» **Exercise directions**: Reproduce the opening lines of the records exactly, please, stopping after the line that contains "[os.path.getmtime]) behind an".

[Data items]
┌──

(** * File-Organizer: the classification and relocation routine of [fileorg.py]

    A shallow embedding of [get_image_year], [Worker.run] and [Worker.stop],
    with the operating-system calls they make ([os.listdir], [os.path.isfile],
    [os.path.exists], [os.makedirs], [shutil.move], [Image.open],
    [os.path.getmtime]) behind an interface, and the properties of the
    classifier and of the relocation loop proved over it. *)

From Stdlib Require Import Bool List ZArith QArith Qround Qabs Qpower.
From Stdlib Require Import Lia Lqa Ascii String Sorted SpecFloat.
From Stdlib Require Import DecimalString.
Import ListNotations.

Local Open Scope string_scope.
Local Open Scope list_scope.

(** ** Python strings

    File names are [str] values; they are modelled as [string], the bytes
    of their UTF-8 encoding, on which ['.'], [':'] and ['/'] are found where
    Python finds them.  [str.lower] is taken on the letters [A]..[Z]: of the
    characters beyond ASCII that Python also lower-cases, none yields a
    letter of the photo extensions alone. *)

Module PyStr.

(** [c in s] for a one-character [c]. *)
Fixpoint contains (c : ascii) (s : string) : bool :=
  match s with
  | EmptyString => false
  | String a rest => if Ascii.eqb a c then true else contains c rest
  end.

(** [s.split(sep)] for a one-character separator: it cuts at every
    occurrence and never returns an empty list. *)
Fixpoint split (sep : ascii) (s : string) : list string :=
  match s with
  | EmptyString => [EmptyString]
  | String a rest =>
      if Ascii.eqb a sep then EmptyString :: split sep rest
      else match split sep rest with
           | [] => [String a EmptyString]
           | w :: ws => String a w :: ws
           end
  end.

(** [l[-1]] and [l[0]] on the result of [split], which is never empty
    ([split_not_nil]); the default is not reached. *)
Definition item_last (l : list string) : string := List.last l EmptyString.
Definition item_first (l : list string) : string := List.hd EmptyString l.

Definition lower_char (a : ascii) : ascii :=
  let n := nat_of_ascii a in
  if andb (Nat.leb 65 n) (Nat.leb n 90) then ascii_of_nat (n + 32) else a.

(** [s.lower()]. *)
Fixpoint lower (s : string) : string :=
  match s with
  | EmptyString => EmptyString
  | String a rest => String (lower_char a) (lower rest)
  end.

(** [x in S] for a set of strings written as a list. *)
Definition mem (x : string) (S : list string) : bool :=
  existsb (String.eqb x) S.

End PyStr.

(** ** The classifier *)

(** [PHOTO_EXTENSIONS] (line 16). *)
Definition PHOTO_EXTENSIONS : list string :=
  ["jpg"; "jpeg"; "png"; "gif"; "bmp"; "tiff"].

(** The two values the variable [mode] takes in [Worker.run]. *)
Inductive OrganizationMode := Photo | Default.
(** A parsed host has a colon only if it is an IPv6 literal. *)
Lemma host_parse_colon (P : Platform) (opaque : bool) (l h : list ascii) :
  host_parse P opaque l = Some h ->
  existsb (Ascii.eqb ":") h = true ->
  exists h', h = "[" :: h'.
Proof.
  intros H Hc. unfold host_parse in H.
  destruct l as [|c l'].
  { destruct opaque; [|discriminate]. injection H as <-. discriminate. }
  destruct (Ascii.eqb c "[").
  - destruct (rev l') as [|e inner]; [discriminate|].
    destruct (Ascii.eqb e "]"); [|discriminate].
    destruct (ipv6 P (rev inner)) as [a|]; [|discriminate].
    injection H as <-. eauto.
  - destruct opaque.
    + destruct (existsb forbidden_host (c :: l')) eqn:E; [discriminate|].
      assert (Hh : h = percent_encode_c0 (c :: l')) by congruence.
      rewrite Hh, percent_encode_c0_no_colon in Hc; [discriminate|].
      eapply no_forbidden_no_colon; [|exact E]. apply forbidden_host_colon.
    + destruct (domain_to_ascii P (percent_decode (c :: l'))) as [a|];
        [|discriminate].
      destruct (existsb forbidden_domain a) eqn:E; [discriminate|].
      destruct (ends_in_number a).
      * destruct (ipv4_parse a); [|discriminate].
        injection H as <-. rewrite ipv4_serialize_no_colon in Hc. discriminate.
      * injection H as <-.
        rewrite (no_forbidden_no_colon forbidden_domain) in Hc;
          [discriminate| |exact E].
        intros x Hx. apply forbidden_host_colon.
        unfold forbidden_domain in Hx.
        do 3 (apply orb_false_iff in Hx as [Hx _]). exact Hx.
Qed.

Lemma authority_state_host (P : Platform) (sch : string) (l : list ascii) (u : URLRecord) :
  authority_state P sch l = Some u ->
  scheme u = sch
  /\ exists buf h, host u = Some (string_of_list_ascii h)
                 /\ host_parse P (negb (is_special sch)) buf = Some h.
Proof.
  unfold authority_state. cbv zeta.
  destruct (match after_last_at _ with Some [] => None | Some r => Some r | None => _ end)
    as [hostport|]; [|discriminate].
  destruct (split_host_port false [] hostport) as [buffer [after_colon|]].
  - destruct buffer as [|b buffer]; [discriminate|].
    destruct (host_parse P (negb (is_special sch)) (b :: buffer)) as [h|] eqn:E;
      [|discriminate].
    destruct (port_state sch after_colon); [|discriminate].
    intros [= <-]. simpl. eauto.
  - destruct (is_special sch && Nat.eqb (List.length buffer) 0); [discriminate|].
    destruct (host_parse P (negb (is_special sch)) buffer) as [h|] eqn:E;
      [|discriminate].
    intros [= <-]. simpl. eauto.
Qed.
(** C6, amended.  Of two calls of which the second is issued while the
    first is provisioning, only the first calls [createDocument], and at
    most once; the in-flight flag is set exactly while the first call is
    suspended in its [try] block, and the created flag exactly once it
    has returned.  The second call waits in sleeps of 100 ms, one on
    entry and one more at every poll that finds the created flag unset,
    fifty at most; it returns only if the first has returned, and it
    does return, at its next resumption, once the first has, unless it
    has timed out by then; it throws the timeout error at its fiftieth
    resumption, having slept fifty times, and nothing else. *)
Theorem overlapping_calls_create_once host w order later
        (Hnone : offscreenDocumentCreated w = false)
        (Hidle : offscreenDocumentCreating w = false) :
  let s := schedule host order (overlapping host w) in
  (create_calls (shared s) <= S (create_calls w))%nat
  /\ match pc_second s with
     | AwaitPoll i =>
         i = resumptions Second order /\ (i < poll_limit)%nat
     | Settled (Returned _) => pc_first s = Settled (Returned tt)
     | Settled (Threw e) =>
         e = timeout_error /\ (poll_limit <= resumptions Second order)%nat
     | _ => False
     end
  /\ offscreenDocumentCreating (shared s) = provisioning (pc_first s)
  /\ offscreenDocumentCreated (shared s) = succeeded (pc_first s)
  /\ (exists new slept,
        trace (shared s) = trace w ++ new
        /\ sleeps new = repeat 100 slept
        /\ (1 <= slept <= poll_limit)%nat
        /\ match pc_second s with
           | AwaitPoll i => slept = S i
           | Settled (Threw _) => slept = poll_limit
           | _ => True
           end)
  /\ (pc_first s = Settled (Returned tt) ->
      pc_second s <> Settled (Threw timeout_error) ->
      (0 < resumptions Second later)%nat ->
      pc_second (schedule host later s) = Settled (Returned tt)).
Proof.
  cbv zeta.
  pose proof (one_provisioner_schedule host (create_calls w) order 0 _
                (one_provisioner_overlapping host w Hnone Hidle)) as Hinv.
  pose proof (waits_counted_schedule host (trace w) (create_calls w) order 0 _
                (one_provisioner_overlapping host w Hnone Hidle)
                (waits_counted_overlapping host w Hnone Hidle)) as Hwaits.
  cbn [Nat.add] in Hinv.
  destruct Hinv as (Hfirst & Hsecond & Hflag).
  destruct Hwaits as (Hcreated & Hcount).
  split; [|split; [exact Hsecond|split; [exact Hflag|split;
            [exact Hcreated|split; [exact Hcount|]]]]].
  - destruct (pc_first (schedule host order (overlapping host w)))
      as [| |k|k|[[]|e|]]; try contradiction; lia.
  - intros Hreturned Hwaiting Hresumed.
    apply waiter_returns; [exact Hreturned| | |right; exact Hresumed].
    + rewrite Hcreated, Hreturned. reflexivity.
    + destruct (pc_second (schedule host order (overlapping host w)))
        as [|i| | |[[]|e|]]; try contradiction.
      * left. exists i. reflexivity.
      * right. reflexivity.
      * destruct Hsecond as [-> _]. congruence.
Qed.

(** The second call polls once, the first creates the document, and the
    second returns when it is next resumed. *)
Lemma overlapping_calls_create_once_witness :
  let s := schedule Hosts.creates [Second; First; First]
                    (overlapping Hosts.creates Hosts.fresh) in
  pc_first s = Settled (Returned tt)
  /\ pc_second s = AwaitPoll 1
  /\ pc_second (schedule Hosts.creates [Second] s) = Settled (Returned tt).
Proof.
  cbv zeta. split; [reflexivity|]. split; [reflexivity|].
  apply (overlapping_calls_create_once Hosts.creates Hosts.fresh
           [Second; First; First] [Second]
           ltac:(reflexivity) ltac:(reflexivity)).
  - reflexivity.
  - vm_compute. discriminate.
  - cbn. lia.
Defined.

(** C8.  When the image of a tile fails to decode, the composition rejects
    with the load error of the first tile to fire its error event, which
    names that tile's index; no image is resolved, the offscreen listener
    answers with that error, and the service worker's request throws: that
    error when the document was provisioned and the port delivered. *)
Theorem stitch_fails_on_decode_failure host screenshots wd totalHeight k
        (Hfire_once : NoDup (Offscreen.decode_order (decoder host)))
        (Hfires : In k (Offscreen.decode_order (decoder host)))
        (Hfails : Slots.fails (decoder host) screenshots k = true) :
  exists j,
    find (Slots.fails (decoder host) screenshots)
         (Offscreen.decode_order (decoder host)) = Some j
    /\ Slots.fails (decoder host) screenshots j = true
    /\ Offscreen.stitchScreenshots (decoder host) screenshots wd totalHeight
       = Threw (Slots.load_error j)
    /\ Offscreen.onMessage (decoder host) screenshots wd totalHeight
       = Some (Offscreen.StitchErr (message (Slots.load_error j)))
    /\ forall w,
        fst (stitchScreenshots host screenshots wd totalHeight w) =
        match fst (ensureOffscreenDocument host w) with
        | Returned _ =>
            match port_reply host with
            | PortDelivers => Threw (Slots.load_error j)
            | PortSilent => Threw (Error "Failed to stitch screenshots")
            | PortRejects e => Threw e
            end
        | Threw e => Threw e
        | Pending => Pending
        end.
Proof.
  destruct (split_at_first (Slots.fails (decoder host) screenshots) _ k
                           Hfires Hfails)
    as (before & j & after & Hord & Hj & Hbefore).
  exists j.
  pose proof (stitch_rejects_first_failure (decoder host) screenshots wd
                before j after totalHeight Hord Hfire_once Hbefore Hj) as Hrej.
  assert (Hmsg : Offscreen.onMessage (decoder host) screenshots wd totalHeight
                 = Some (Offscreen.StitchErr (message (Slots.load_error j)))).
  { unfold Offscreen.onMessage. rewrite Hrej. reflexivity. }
  split; [rewrite Hord; apply find_first; assumption|].
  split; [exact Hj|]. split; [exact Hrej|]. split; [exact Hmsg|].
  intros w. rewrite stitchScreenshots_eq, Hmsg. reflexivity.
Qed.

(** Tile 2 of 5 failing, the others decoding, in index order. *)
Lemma stitch_fails_on_decode_failure_witness :
  Offscreen.stitchScreenshots (Tiles.in_order 5) Tiles.five_tiles 800 3000
    = Threw (Slots.load_error 2)
  /\ Slots.load_error 2 = Error "Failed to load screenshot 2".
Proof.
  destruct (stitch_fails_on_decode_failure
              (Hosts.with_decoder (Tiles.in_order 5) Hosts.quiet)
              Tiles.five_tiles 800 3000 2
              (seq_NoDup 5 0) ltac:(simpl; tauto) ltac:(reflexivity))
    as (j & Hfind & _ & Hrej & _).
  vm_compute in Hfind. injection Hfind as <-.
  split; [exact Hrej|reflexivity].
Defined.

End ProvisioningClaims.

(* ------------------------------------------------------------------ *)
(** * Worked examples *)

Section Examples.
Import Chrome ServiceWorker Session.

(** Viewport 800 by 600, total height 1500: three tiles at offsets 0, 600
    and 1200, then the offset is restored. *)
Example three_tiles_session :
  let session := handleCaptureScreenshot Hosts.quiet 7 Hosts.fresh in
  fst session = Returned (Some "data:image/png;base64,STITCHED")
  /\ scroll_requests (trace (snd session)) = [0; 600; 1200; 250]
  /\ captures (trace (snd session)) = 3%nat
  /\ window_scrollY (snd session) = 250.
Proof. vm_compute. repeat split. Qed.

(** The tiles of that session are drawn at 0, 600 and 1200. *)
Example three_tiles_placed :
  Slots.placements
    (Offscreen.canvas
       (Offscreen.stitch (Tiles.in_order 3)
          [Tiles.tile_a; Tiles.tile_b; Tiles.tile_d] 800 1500))
  = [(0%nat, 0); (1%nat, 600); (2%nat, 1200)].
Proof. reflexivity. Qed.

(** Viewport 800 by 600, total height 600: one capture, no scrolling. *)
Example one_tile_session :
  let session := handleCaptureScreenshot Hosts.fits 7 Hosts.fresh in
  fst session = Returned (Some (Hosts.tile_url 0))
  /\ trace (snd session) = [EvGetPageDimensions 7; EvCaptureVisibleTab].
Proof. vm_compute. repeat split. Qed.

Example ceil_1500_600 : Math_ceil_div 1500 600 = Bounded 3.
Proof. reflexivity. Qed.

Example ceil_1200_600 : Math_ceil_div 1200 600 = Bounded 2.
Proof. reflexivity. Qed.

Example ceil_by_zero : Math_ceil_div 1500 0 = Unbounded.
Proof. reflexivity. Qed.

Example waitTime_capped : waitTime 3 = 3000.
Proof. reflexivity. Qed.

Example load_error_2 :
  Slots.load_error 2 = Error "Failed to load screenshot 2".
Proof. reflexivity. Qed.

Example includes_already_exists :
  includes "already exists"
           "Only a single offscreen document may be created: it already exists"
  = true.
Proof. reflexivity. Qed.

(** A refusal of [createDocument] that says the document exists counts as
    creation. *)
Example already_exists_is_success :
  let host :=
    Hosts.with_create_reply
      (fun _ => Some (Error "Offscreen document already exists")) Hosts.quiet in
  fst (ensureOffscreenDocument host Hosts.fresh) = Returned tt
  /\ offscreenDocumentCreated (snd (ensureOffscreenDocument host Hosts.fresh))
     = true
  /\ offscreenDocumentCreating (snd (ensureOffscreenDocument host Hosts.fresh))
     = false.
Proof. vm_compute. repeat split. Qed.

(** A call that finds the in-flight flag set, and nobody to clear it,
    sleeps fifty times and throws. *)
Example lone_waiter_times_out :
  let session := ensureOffscreenDocument Hosts.quiet
                   (set_creating true Hosts.fresh) in
  fst session = Threw timeout_error
  /\ trace (snd session) = repeat (EvSleep 100) 50.
Proof. vm_compute. repeat split. Qed.

(** The first call resumed only after the second has polled fifty
    times: the second has timed out, as its bound allows, and the first
    returns. *)
Example late_provisioner_outlives_waiter :
  let late := schedule Hosts.creates Hosts.first_is_slow
                       (overlapping Hosts.creates Hosts.fresh) in
  pc_first late = Settled (Returned tt)
  /\ pc_second late = Settled (Threw timeout_error).
Proof. vm_compute. repeat split. Qed.

End Examples.

(* ------------------------------------------------------------------ *)
(** * Further properties of the capture loop *)

Section PacingFacts.
Import Chrome ServiceWorker Session Timeline.
Variable host : Host.
Variable tabId : nat.
Variable viewportHeight : Z.
Variable numScreenshots : LoopBound.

└──

» **Exercise output**:
(** * File-Organizer: the classification and relocation routine of [fileorg.py]

    A shallow embedding of [get_image_year], [Worker.run] and [Worker.stop],
    with the operating-system calls they make ([os.listdir], [os.path.isfile],
    [os.path.exists], [os.makedirs], [shutil.move], [Image.open],
    [os.path.getmtime]) behind an interface, and the properties of the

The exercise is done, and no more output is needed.